• _The data_
------

(** ** What one response does to the retry loop *)




(** ** Item parsing *)

Lemma parse_item_well_shaped (fields : list (string * value)) :
  Spec.well_shaped fields ->
  parse_item (VDict fields) = Return (Spec.result_of fields).
Proof.
  unfold Spec.well_shaped, parse_item, Spec.result_of, Spec.field_or, PyVal.or_else.
  cbn [PyVal.get obind].
  intros [Hrepo Htm].
  destruct (PyVal.lookup "repository" fields) as [[]|]; try contradiction;
    destruct (PyVal.lookup "text_matches" fields) as [[| | | | |[|[]]|[]]|];
    cbn in Htm; try discriminate Htm;
    cbn [PyVal.truthy]; try rewrite Htm;
    cbn [PyVal.truthy PyVal.first PyVal.get obind];
    destruct (PyVal.lookup "score" fields) as [sc|];
    cbn [PyVal.truthy]; reflexivity.
Qed.

(** Conversely, the parser returns only on items of that shape. *)
Lemma parse_item_returns_only_well_shaped (fields : list (string * value))
    (r : SearchResult) :
  parse_item (VDict fields) = Return r -> Spec.well_shaped fields.
Proof.
  unfold Spec.well_shaped, parse_item, PyVal.or_else. cbn [PyVal.get obind].
  destruct (PyVal.lookup "text_matches" fields) as [tm|].
  - destruct (PyVal.truthy tm) eqn:Ht.
    + rewrite Ht.
      destruct tm as [| | | | |[|[]]|]; cbn [PyVal.first PyVal.get obind];
        try discriminate;
        try (destruct s; cbn [PyVal.first PyVal.get obind]; discriminate).
      destruct (PyVal.lookup "repository" fields) as [[]|];
        cbn [PyVal.get obind]; try discriminate; intros _; split; exact I.
    + cbn [PyVal.truthy obind].
      destruct (PyVal.lookup "repository" fields) as [[]|];
        cbn [PyVal.get obind]; try discriminate; intros _; (split; [exact I|]);
        destruct tm as [| | | | |[|[]]|]; cbn in Ht;
        first [exact I | reflexivity | discriminate Ht].
  - cbn [PyVal.truthy obind].
    destruct (PyVal.lookup "repository" fields) as [[]|];
      cbn [PyVal.get obind]; try discriminate; intros _; split; exact I.
Qed.

(** An item that the parser raises on makes it raise one of three
    exceptions. *)
Lemma parse_item_raises (fields : list (string * value)) (e : exn) :
  parse_item (VDict fields) = Raise e ->
  e = AttributeError \/ e = TypeError \/ e = KeyError.
Proof.
  unfold parse_item, PyVal.or_else. cbn [PyVal.get obind].
  destruct (PyVal.lookup "text_matches" fields) as [tm|].
  - destruct (PyVal.truthy tm) eqn:Ht.
    + rewrite Ht.
      destruct tm as [| | | |s|[|[]]|]; cbn [PyVal.first PyVal.get obind];
        try discriminate Ht;
        try (intros [= <-]; auto; fail);
        try (destruct s; [discriminate Ht|];
             cbn [PyVal.first PyVal.get obind]; intros [= <-]; auto; fail).
      destruct (PyVal.lookup "repository" fields) as [[]|];
        cbn [PyVal.get obind]; try discriminate; intros [= <-]; auto.
    + cbn [PyVal.truthy obind].
      destruct (PyVal.lookup "repository" fields) as [[]|];
        cbn [PyVal.get obind]; try discriminate; intros [= <-]; auto.
  - cbn [PyVal.truthy obind].
    destruct (PyVal.lookup "repository" fields) as [[]|];
      cbn [PyVal.get obind]; try discriminate; intros [= <-]; auto.
Qed.

Lemma parse_item_not_well_shaped (fields : list (string * value)) :
  ~ Spec.well_shaped fields ->
  exists e,
    parse_item (VDict fields) = Raise e
    /\ (e = AttributeError \/ e = TypeError \/ e = KeyError).
Proof.
  intros H. destruct (parse_item (VDict fields)) as [r|e] eqn:E.
  - destruct H. now apply parse_item_returns_only_well_shaped with r.
  - exists e. split; [reflexivity|]. now apply parse_item_raises with fields.
Qed.

Lemma parse_item_not_object (item : value) :
  (forall fields, item <> VDict fields) -> parse_item item = Raise AttributeError.
Proof.
  intros H. destruct item as [| | | | | |fields]; try reflexivity.
  now destruct (H fields).
Qed.

Lemma parse_item_not_ok (item : value) :
  ~ Spec.item_ok item -> exists e, parse_item item = Raise e.
Proof.
  intros H. destruct item as [| | | | | |fields];
    try (exists AttributeError; reflexivity).
  destruct (parse_item_not_well_shaped fields H) as (e & E & _). now exists e.
Qed.

Lemma parse_each_fails (items : list value) (parsed : list SearchResult) :
  Exists (fun item => ~ Spec.item_ok item) items ->
  exists e, parse_each parsed items = Raise e.
Proof.
  intros H. revert parsed.
  induction H as [item items Hitem|item items _ IH]; intros parsed;
    cbn [parse_each].
  - destruct (parse_item_not_ok _ Hitem) as (e & ->). now exists e.
  - destruct (parse_item item) as [r|e]; cbn [obind]; [apply IH | now exists e].
Qed.

Lemma parse_each_ok (items : list value) (parsed : list SearchResult) :
  Forall Spec.item_ok items ->
  parse_each parsed items = Return (parsed ++ map Spec.item_result items).
Proof.
  intros H. revert parsed.
  induction H as [|item items Hitem _ IH]; intros parsed; cbn [parse_each map].
  - now rewrite app_nil_r.
  - destruct item; try contradiction. cbn [Spec.item_ok] in Hitem.
    rewrite (parse_item_well_shaped _ Hitem). cbn [obind Spec.item_result].
    rewrite IH, <- app_assoc. reflexivity.
Qed.

(** Whatever the parser returns has one record per item, in order. *)
Lemma parse_each_Forall2 (items : list value) (parsed rs : list SearchResult) :
  parse_each parsed items = Return rs ->
  exists new,
    rs = parsed ++ new
    /\ Forall2 (fun item r => parse_item item = Return r) items new.
Proof.
  revert parsed rs. induction items as [|item items IH]; intros parsed rs;
    cbn [parse_each].
  - intros [= <-]. exists []. now rewrite app_nil_r.
  - destruct (parse_item item) as [r|e] eqn:E; cbn [obind]; [|discriminate].
    intros H. destruct (IH _ _ H) as (new & -> & HF).
    exists (r :: new). rewrite <- app_assoc. split; [reflexivity|].
    now constructor.
Qed.

Lemma parse_items_length (items : list value) (rs : list SearchResult) :
  _parse_items (VList items) = Return rs -> length rs = length items.
Proof.
  unfold _parse_items. cbn [PyVal.iterate obind]. intros H.
  destruct (parse_each_Forall2 _ _ _ H) as (new & -> & HF).
  cbn [app]. symmetry. eapply Forall2_length. exact HF.
Qed.

Lemma parse_items_ok (items : list value) :
  Forall Spec.item_ok items ->
  _parse_items (VList items) = Return (map Spec.item_result items).
Proof.
  intros H. unfold _parse_items. cbn [PyVal.iterate obind].
  now rewrite parse_each_ok.
Qed.




(** ** Ranges *)

Lemma range_empty (lo hi : Z) : (hi <= lo)%Z -> range lo hi = [].
Proof.
  intros H. unfold range. replace (Z.to_nat (hi - lo)) with 0%nat by lia.
  reflexivity.
Qed.

Lemma range_cons (lo hi : Z) :
  (lo < hi)%Z -> range lo hi = lo :: range (lo + 1) hi.
Proof.
  intros H. unfold range.
  replace (Z.to_nat (hi - lo)) with (S (Z.to_nat (hi - (lo + 1)))) by lia.
  cbn [seq map]. f_equal; [lia|].
  rewrite <- seq_shift, map_map. apply map_ext. intros i. lia.
Qed.

Lemma range_In (lo hi x : Z) : In x (range lo hi) <-> (lo <= x < hi)%Z.
Proof.
  unfold range. rewrite in_map_iff. split.
  - intros (i & <- & Hi). apply in_seq in Hi. lia.
  - intros H. exists (Z.to_nat (x - lo)). split; [lia|]. apply in_seq. lia.
Qed.

(** A page inside a range comes after exactly the pages below it. *)
Lemma range_split (done rest : list Z) (lo hi p : Z) :
  range lo hi = done ++ p :: rest ->
  (lo <= p < hi)%Z /\ (forall x, In x done -> (lo <= x < p)%Z).
Proof.
  revert lo. induction done as [|a done IH]; intros lo H.
  - destruct (Z_lt_le_dec lo hi) as [Hlt|Hge].
    + rewrite (range_cons _ _ Hlt) in H. injection H as <- _.
      split; [lia | intros x []].
    + rewrite (range_empty _ _ Hge) in H. discriminate.
  - destruct (Z_lt_le_dec lo hi) as [Hlt|Hge].
    + rewrite (range_cons _ _ Hlt) in H. cbn [app] in H. injection H as <- H.
      destruct (IH _ H) as [Hp Hd]. split; [lia|].
      intros x [<-|Hx]; [lia|]. specialize (Hd x Hx). lia.
    + rewrite (range_empty _ _ Hge) in H. discriminate.
Qed.

(** ** Pagination *)

(** C10. With [pages] below 1 the loop has no turn: the call returns the
    empty list and the world is as it was, so no request has gone out and
    nothing is raised about the argument. *)
Theorem no_pages_no_requests remote repr self q per_page pages text_matches w :
  (pages < 1)%Z ->
  search_code remote repr self q per_page pages text_matches w = (Return [], w).
Proof.
  intros H. unfold search_code. rewrite range_empty by lia. reflexivity.
Qed.

Lemma no_pages_no_requests_witness :
  (0 < 1)%Z
  /\ Scenario.search Scenario.two_pages 30 0 true = (Return [], Scenario.start)
  /\ Scenario.search Scenario.two_pages 30 (-3) false = (Return [], Scenario.start).
Proof.
  split; [reflexivity|]. unfold Scenario.search.
  split; apply no_pages_no_requests; reflexivity.
Defined.

Lemma requests_of_app (a b : list Event) :
  requests_of (a ++ b) = requests_of a ++ requests_of b.
Proof. apply flat_map_app. Qed.

Section Loops.

Variable remote : list Event -> Request -> Reply.
Variable repr : value -> string.
Variable self : GitHubSearchClient.

(** The retry loop only adds events to the trace, and every request
    among them is the one it was asked to make. *)
Lemma retry_loop_trace params extra attempts w o w' :
  retry_loop remote repr self params extra attempts w = (o, w') ->
  exists evs,
    trace w' = trace w ++ evs
    /\ Forall (eq (Spec.request_for self params extra)) (requests_of evs).
Proof.
  revert w. induction attempts as [|attempt rest IH]; intros w.
  - rewrite retry_loop_nil. intros [= _ <-]. exists [].
    split; [now rewrite app_nil_r | constructor].
  - assert (Hone : exists evs,
               trace (Spec.after_send w (Spec.request_for self params extra))
               = trace w ++ evs
               /\ Forall (eq (Spec.request_for self params extra))
                    (requests_of evs)).
    { exists [Sent (Spec.request_for self params extra)].
      split; [reflexivity | repeat constructor]. }
    destruct (remote (trace w) (Spec.request_for self params extra))
      as [r|] eqn:Hr.
    + destruct (Z.eq_dec (status_code r) 200%Z) as [E200|N200].
      { rewrite (retry_loop_ok _ _ _ _ _ _ _ _ r Hr E200).
        intros [= _ <-]. exact Hone. }
      destruct (Z.eq_dec (status_code r) 401%Z) as [E401|N401].
      { rewrite (retry_loop_unauthorized _ _ _ _ _ _ _ _ r Hr E401).
        intros [= _ <-]. exact Hone. }
      destruct (Z.eq_dec (status_code r) 403%Z) as [E403|N403];
        [destruct (_is_rate_limited r) eqn:L|].
      * rewrite (retry_loop_limited _ _ _ _ _ _ _ _ r Hr E403 L).
        destruct (Spec.pause r attempt _) as [d|e]; [|intros [= _ <-]; exact Hone].
        intros H. apply IH in H as (evs & Ht & HF).
        exists (Sent (Spec.request_for self params extra) :: Slept d :: evs).
        split.
        -- rewrite Ht. flatten_world. reflexivity.
        -- cbn. now constructor.
      * rewrite (retry_loop_other _ _ _ _ _ _ _ _ r Hr N200 N401 (fun _ => L)).
        intros [= _ <-]. exact Hone.
      * rewrite (retry_loop_other _ _ _ _ _ _ _ _ r Hr N200 N401).
        -- intros [= _ <-]. exact Hone.
        -- intros E. contradiction.
    + rewrite (retry_loop_failed _ _ _ _ _ _ _ _ Hr).
      intros [= _ <-]. exact Hone.
Qed.

Variable q : QuerySpec.
Variable per_page : Z.
Variable hdrs : gmap string string.

Local Abbreviation request_of page :=
  (Spec.request_for self (Spec.page_params q per_page page) hdrs).
Local Abbreviation fetch := (Spec.fetch_page remote repr self q per_page hdrs).
Local Abbreviation loop := (page_loop remote repr self q per_page hdrs).

(** The page loop, one turn at a time. *)
Lemma page_loop_cons page rest results w :
  loop (page :: rest) results w
  = match fetch page w with
    | (Return (parsed, count), w1) =>
        if (count <? per_page)%Z then (Return (results ++ parsed), w1)
        else loop rest (results ++ parsed) w1
    | (Raise e, w1) => (Raise e, w1)
    end.
Proof.
  cbn [page_loop]. unfold Spec.fetch_page, Spec.page_params, bind, lift, ret.
  destruct (_request_with_retry _ _ _ _ _ w) as [[payload|e] w1]; [|reflexivity].
  destruct (PyVal.get payload "items" (VList [])) as [items|e]; [|reflexivity].
  destruct (_parse_items items) as [parsed|e]; [|reflexivity].
  destruct (PyVal.len items) as [count|e]; [|reflexivity].
  destruct (count <? per_page)%Z; reflexivity.
Qed.

Lemma fetch_page_trace page w o w' :
  fetch page w = (o, w') ->
  exists evs,
    trace w' = trace w ++ evs /\ Forall (eq (request_of page)) (requests_of evs).
Proof.
  unfold Spec.fetch_page, _request_with_retry, bind, lift, ret.
  destruct (retry_loop _ _ _ _ _ _ w) as [[payload|e] w1] eqn:R;
    apply retry_loop_trace in R.
  - destruct (PyVal.get payload "items" (VList [])) as [items|e];
      [|intros [= _ <-]; exact R].
    destruct (_parse_items items) as [parsed|e]; [|intros [= _ <-]; exact R].
    destruct (PyVal.len items) as [count|e]; intros [= _ <-]; exact R.
  - intros [= _ <-]. exact R.
Qed.

(** Every request of the page loop is one of its page requests. *)
Lemma page_loop_trace pages results w o w' :
  loop pages results w = (o, w') ->
  exists evs,
    trace w' = trace w ++ evs
    /\ Forall (fun r => exists p, In p pages /\ r = request_of p)
         (requests_of evs).
Proof.
  revert results w. induction pages as [|page rest IH]; intros results w.
  - cbn [page_loop]. unfold ret. intros [= _ <-]. exists [].
    split; [now rewrite app_nil_r | constructor].
  - rewrite page_loop_cons.
    destruct (fetch page w) as [[[parsed count]|e1] w1] eqn:F;
      destruct (fetch_page_trace _ _ _ _ F) as (evs1 & Ht1 & HF1).
    + assert (H1 : Forall (fun r => exists p, In p (page :: rest) /\ r = request_of p)
                     (requests_of evs1)).
      { eapply List.Forall_impl; [|exact HF1]. intros r <-. exists page.
        split; [left|]; reflexivity. }
      destruct (count <? per_page)%Z.
      * intros [= _ <-]. exists evs1. split; assumption.
      * intros H. destruct (IH _ _ H) as (evs & Ht & HF).
        exists (evs1 ++ evs). split.
        -- rewrite Ht, Ht1, app_assoc. reflexivity.
        -- rewrite requests_of_app. apply Forall_app. split; [exact H1|].
           eapply List.Forall_impl; [|exact HF]. intros r (p & Hp & ->).
           exists p. split; [right; exact Hp | reflexivity].
    + intros [= _ <-]. exists evs1. split; [assumption|].
      eapply List.Forall_impl; [|exact HF1]. intros r <-. exists page.
      split; [left|]; reflexivity.
Qed.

------

• _Exercise description_
Find the line with "count), w1) =>" in the material above. Reproduce it and each line after it up to and including the line with "destruct (_request_with_retry _".

• _Task answer_
    | (Return (parsed, count), w1) =>
        if (count <? per_page)%Z then (Return (results ++ parsed), w1)
        else loop rest (results ++ parsed) w1
    | (Raise e, w1) => (Raise e, w1)
    end.
Proof.
  cbn [page_loop]. unfold Spec.fetch_page, Spec.page_params, bind, lift, ret.
  destruct (_request_with_retry _ _ _ _ _ w) as [[payload|e] w1]; [|reflexivity].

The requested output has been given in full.